「来たか」
やぐらが言うと同時に開いた、重たい鉄の扉。部屋に入ってきた少女の表情は、水影の御前だというのに一目見て不機嫌だと分かる程。眉間に皺を刻み、彼女には珍しいじっとりと陰気な雰囲気を醸し出しながら、やぐらを睨んでいる。
「早速、任務についての詳細を話す。よく聞いておけよ」
わざとそれに気付かないで話し始めると、隣にいた雷刀の七人衆が小さく苦笑した。
対して六は、更に纏う雰囲気が悪くなり、いつでもやぐらにつっかかりそうな勢いである。やぐらはこのまま無視を決め込もうと思っていたが、それでは任務が滞ってしまう。ため息をひとつ吐き、不機嫌丸出しの六をちらりと見た。
「六」
「………………………何、」
たっぷり間を取って発せられた六の声は驚く程低い。本当に、先程まで雨由利と楽しそうに話していた者と同一人物なのかどうか、疑ってしまうくらいだ。

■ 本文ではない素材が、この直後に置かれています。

(* ===== verification/Compact.v ===== *)
(** * Spent polls leave the ledger

    [libs/vs-core/src/vs_core/_ledger_compaction.py]: the polls of owned jobs that nothing will
    read again, and the state without them.  A removed poll is one nothing else in the state names;
    an answer to it is recognised by the newer poll that was kept, and no wait changes. *)

From S2P Require Import Prelude PyFloat Identities Values Requests Records State Clock Proofs.
From S2P Require Import Permit Order Answers Episode Forward Ledger LedgerSafe LedgerKept Waits WaitsEnd Samples.

(** The job and the sequence core named a poll after, of a record that is one *)
Definition poll_of (record : RequestRecord) : option (string * Z) :=
  match rec_request record with
  | ObserveOwnedJob _ _ => poll_family (rec_request_id record)
  | _ => None
  end.

(** [newest[prefix] = max(newest.get(prefix, sequence), sequence)] over the polls *)
Definition newest_of (families : list (string * Z)) (prefix : string) : option Z :=
  fold_left (fun best family =>
               if eqb (fst family) prefix
               then Some (match best with
                          | Some best => Z.max best (snd family)
                          | None => snd family
                          end)
               else best) families None.

(** [_answered] *)
Definition poll_answered (record : RequestRecord) : bool :=
  eqb (rec_phase record) RequestPhase.COMPLETED && is_none (rec_failure record)
  && is_none (rec_retry_at record) && is_none (rec_suspension record)
  && is_none (rec_evaluation_result record) && is_none (rec_outcome_json record)
  && eqb (rec_addressed_by record) []
  && match rec_observation record with
     | Some observation =>
         obs_terminal observation && obs_released observation
         && obs_children_complete observation && eqb (obs_descendants observation) []
     | None => false
     end.

(** [_pinned] *)
Definition pinned (core : CoreState) : list RequestId :=
  flat_map (fun record =>
              req_depends_on (rec_request record)
              ++ match rec_request record with
                 | InspectRequest _ target _ | CancelOwnedResource _ _ target
                 | BlockRequest _ target _ => [target]
                 | _ => []
                 end) (rows_of core)
  ++ flat_map (fun '(_, wait) => wait_requests wait) (recorded_waits core).

(** The [superseded] polls of [_spent] *)
Definition superseded (core : CoreState) : list RequestId :=
  let newest := newest_of (omap poll_of (rows_of core)) in
  omap (fun record =>
          match poll_of record with
          | Some (prefix, sequence) =>
              if poll_answered record
                 && match newest prefix with Some newest => (sequence <? newest) | None => false end
              then Some (rec_request_id record) else None
          | None => None
          end) (rows_of core).

(** [_spent] *)
Definition spent (core : CoreState) : list RequestId :=
  match superseded core with
  | [] => []
  | found => List.filter (fun identity => negb (among identity (pinned core))) found
  end.

(** [compact_ledger] *)
Definition compact_ledger (core : CoreState) : CoreState :=
  let gone := spent core in
  if eqb gone [] then core
  else
    let kept := List.filter (fun record => negb (among (rec_request_id record) gone)) (rows_of core) in
    let receipts :=
      map (fun receipt =>
             if any (fun identity => among identity gone) (receipt_request_ids receipt)
             then receipt <| receipt_request_ids :=
                    List.filter (fun i => negb (among i gone)) (receipt_request_ids receipt) |>
             else receipt) (run_receipts (core_run core)) in
    core <| core_records := (core_records core) <| ledger_records := kept |> |>
         <| core_run := if eqb receipts (run_receipts (core_run core)) then core_run core
                        else (core_run core) <| run_receipts := receipts |> |>.

(** ** What is removed *)

Lemma newest_max (families : list (string * Z)) (prefix : string) : forall best,
  let newest := fold_left (fun best family =>
    if eqb (fst family) prefix
    then Some (match best with Some best => Z.max best (snd family) | None => snd family end)
    else best) families best in
  (forall b, best = Some b -> exists n, newest = Some n /\ b <= n)
  /\ (forall s, (prefix, s) ∈ families -> exists n, newest = Some n /\ s <= n)
  /\ (forall n, newest = Some n -> best = Some n \/ (prefix, n) ∈ families).
Proof.
  induction families as [|[p s] families IH]; intros best; simpl.
  - split_and!; [intros b ->; eexists; split; [done|lia]|by intros s ?%not_elem_of_nil|by left].
  - match goal with |- context [fold_left _ families ?b] => destruct (IH b) as (Hb & Hs & Hn) end.
    destruct (eqb p prefix) eqn:E.
    + apply eqb_eq in E as ->. split_and!.
      * intros b ->. destruct (Hb _ eq_refl) as (n & -> & ?). exists n. split; [done|lia].
      * intros s' [[= ->]|Hin]%elem_of_cons; [|by apply Hs].
        destruct (Hb _ eq_refl) as (n & -> & ?). exists n. split; [done|]. destruct best; lia.
      * intros n Hnew. destruct (Hn n Hnew) as [[= <-]|Hin]; [|right; by right].
        destruct best as [b|]; [|right; by left].
        destruct (Z.max_spec b s) as [[_ ->]|[_ ->]]; [right; by left|by left].
    + apply eqb_neq in E. split_and!; [done| |].
      * intros s' [[= -> ->]|Hin]%elem_of_cons; [done|by apply Hs].
      * intros n Hnew. destruct (Hn n Hnew) as [|Hin]; [by left|right; by right].
Qed.

Section Compact.
Variable core : CoreState.

Lemma spent_spec identity :
  identity ∈ spent core <-> identity ∈ superseded core /\ identity ∉ pinned core.
Proof.
  unfold spent. destruct (superseded core) as [|i found]; [set_solver|].
  by rewrite elem_of_filterb, negb_true_iff, among_false.
Qed.

Lemma compact_rows :
  rows_of (compact_ledger core)
  = List.filter (fun row => negb (among (rec_request_id row) (spent core))) (rows_of core).
Proof.
  unfold compact_ledger. destruct (eqb (spent core) []) eqn:E; [|reflexivity].
  apply eqb_eq in E. rewrite E. symmetry. apply forallb_filter_id, forallb_forall. intros row _.
  apply negb_true_iff, among_false, not_elem_of_nil.
Qed.

Lemma kept_rows row :
  row ∈ rows_of (compact_ledger core) <-> row ∈ rows_of core /\ rec_request_id row ∉ spent core.
Proof. by rewrite compact_rows, elem_of_filterb, negb_true_iff, among_false. Qed.

Lemma poll_of_spec row family :
  poll_of row = Some family ->
  (exists b resource, rec_request row = ObserveOwnedJob b resource)
  /\ poll_family (rec_request_id row) = Some family.
Proof. unfold poll_of. destruct (rec_request row); try done. eauto. Qed.

Lemma poll_answered_spec row :
  poll_answered row = true ->
  rec_phase row = RequestPhase.COMPLETED /\ exists o, rec_observation row = Some o
  /\ obs_terminal o = true /\ obs_released o = true /\ obs_descendants o = [].
Proof.
  unfold poll_answered. rewrite !andb_true_iff.
  intros [[[[[[[Hp%eqb_eq _] _] _] _] _] _] Hobs]. split; [done|].
  destruct (rec_observation row) as [o|]; [|done]. exists o.
  rewrite !andb_true_iff, eqb_true in Hobs. tauto.
Qed.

「(これは相当たちが悪いな……)任務の内容はこの巻物に書いてある。出発は未の刻三つだ」
口頭で伝えるには、今の六に対してあまりにも無謀なことと判断したやぐらは、急遽巻物に変更することにした。
機嫌が悪い時の彼女に近付かない方がいいというのは重々承知している。生憎、今この場には六を宥めることができる長刀の七人衆がいない。触らぬ神に祟りなしと云うのだろう、やぐらは六に向かって、掌サイズの巻物を投げ渡す。それを受け取った六は、ちらりとやぐらを一瞥し、すぐに踵を返してしまった。
「それと」
やぐらの言葉に、ぴたりと静止した六。
「お前と共に任務へ行くのは串丸だ」
今度は明らかに六の体が動いた。心なしか、纏う雰囲気も幾分か軽くなっている。だんまりを押し通していた六だが、小さな声でぽつりと呟いた。
「……そっか」
一言、そう言ってから、六は部屋を出て行った。
「まったく……あいつの扱いには困ったものだ」
まるで水の様だと、開けっ放しの扉を見つめながらそう言うやぐらに、雨由利も頷いた。人間に潤いを与える反面、様々な姿形となり、大きな天災を引き起こす。他に例えるならば、山の天候や秋の空。それらのように、六はころころと表情を変えるのである。なかなか厄介な性格だが、誰にも媚びず、素直で芯のある所が里の人々も気に入っている。だから店を出しても、自然と人を惹きつけることができるのだ。
任務から帰ってきたら、彼女はきっと疲れているに違いない。あの子が帰ってきたら、何か甘い物でも奢ってやろうと決めた雨由利は、見送りに間に合わせるために報告書へ目を落とした。